◆ **WHAT YOU SHOULD DO**
Your answer should consist of the lines in the listing that hold "every".

◆ **RECORDS SHOWN**
--------
(** * active_bom: a shallow embedding of [active_bom.py]

    The script reads a bill of materials, rewrites every line into a
    canonical part identifier, prices it against a distributor catalog and
    prints a report sorted by total price.

    Conventions of the embedding.
    - A Python [str] is a list of Unicode code points ([str := list N]);
      literals are written as UTF-8 text and decoded by [py].
    - A Python [int] is a [Z].
    - A Python [float] is a [pyfloat]: an exact rational, an infinity or
      NaN.  Arithmetic on finite values is exact: binary64 rounding and
      overflow are not part of the model.
    - A raised exception is the [Err] branch of [result].
    - The dictionaries that the script builds for a BOM line only ever hold
      a fixed set of string keys; they are finite maps from field names to
      dynamically typed values ([gmap string value]). *)

From Stdlib Require Import ZArith NArith QArith Qcanon List Ascii String Lia
  Permutation Sorted.
From stdpp Require Import base decidable option numbers list strings gmap
  fin_maps countable pretty.

#[local] Set Warnings "-clear-no-such-hyp".

Local Open Scope Z_scope.
Local Open Scope list_scope.

(** ** Python strings *)

Module PyStr.

Definition char := N.
Definition str := list N.
(** * hq: the module-addressing utilities of [src/utils.mjs]

    A shallow embedding of the path classifier, the extension prober, the
    package-descriptor reader, the entry resolver, the browser-aware module
    resolver and the listener bootstrap, with the properties stated about
    them.

    JavaScript strings are modelled by [string]; every character test made
    by the code (letters of [worker]/[sw], decimal digits, word characters,
    [/] and [.]) is an ASCII test, so code units above 127 behave alike in
    both representations. *)

From Stdlib Require Import String Ascii List ZArith Lia Bool DecimalString DecimalNat.
From Equations Require Import Equations.
Import ListNotations.
Open Scope string_scope.

(* ===================================================================== *)
(** ** JavaScript values and string primitives *)
(* ===================================================================== *)

Module Js.

(** The values [JSON.parse] yields for a descriptor, and [undefined] for
    an absent property.  Numbers are the integer-valued ones; arrays do
    not occur in the fields read by the code and are left out. *)
#[warning="-register-all"]
Inductive value : Type :=
| Undefined
| Null
| Bool (b : bool)
| Num (z : Z)
| Str (s : string)
| Obj (props : list (string * value)).

(** ToBoolean. *)
Definition truthy (v : value) : bool :=
  match v with
  | Undefined | Null => false
  | Bool b => b
  | Num z => negb (Z.eqb z 0)
  | Str s => negb (String.eqb s "")
  | Obj _ => true
  end.

(** The [typeof] operator. *)
Definition typeof (v : value) : string :=
  match v with
  | Undefined => "undefined"
  | Null => "object"
  | Bool _ => "boolean"
  | Num _ => "number"
  | Str _ => "string"
  | Obj _ => "object"
  end.

(** ToString, as applied by a template literal. *)
Definition to_string (v : value) : string :=
  match v with
  | Undefined => "undefined"
  | Null => "null"
  | Bool true => "true"
  | Bool false => "false"
  | Num z => NilZero.string_of_int (Z.to_int z)
  | Str s => s
  | Obj _ => "[object Object]"
  end.

Fixpoint assoc (k : string) (props : list (string * value)) : value :=
  match props with
  | [] => Undefined
  | (k', v) :: rest => if String.eqb k k' then v else assoc k rest
  end.

(** The own property [k] of a parsed object, [undefined] when it has none.
    It stands for [o[k]] where the code only asks whether the result is a
    string or a boolean, or reads a field that no built-in prototype holds;
    [lookup] below is [o[k]] along the prototype chain. *)
Definition get (o : value) (k : string) : value :=
  match o with
  | Obj props => assoc k props
  | _ => Undefined
  end.

(** What [o[k]] finds: a data value (an own property, or [undefined] when
    nothing is found), or a member inherited from a built-in prototype,
    given by the class of the receiver and the name.  An inherited member
    is a function, or for [__proto__] the prototype object. *)
Inductive member : Type :=
| Data (v : value)
| Inherited (class name : string).

Definition member_truthy (x : member) : bool :=
  match x with
  | Data v => truthy v
  | Inherited _ _ => true
  end.

Definition member_of (k : string) (names : list string) : bool :=
  existsb (String.eqb k) names.

Fixpoint has_own (k : string) (props : list (string * value)) : bool :=
  match props with
  | [] => false
  | (k', _) :: rest => String.eqb k k' || has_own k rest
  end.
--------
◆ **EXERCISE RESULT**
    The script reads a bill of materials, rewrites every line into a
    JavaScript strings are modelled by [string]; every character test made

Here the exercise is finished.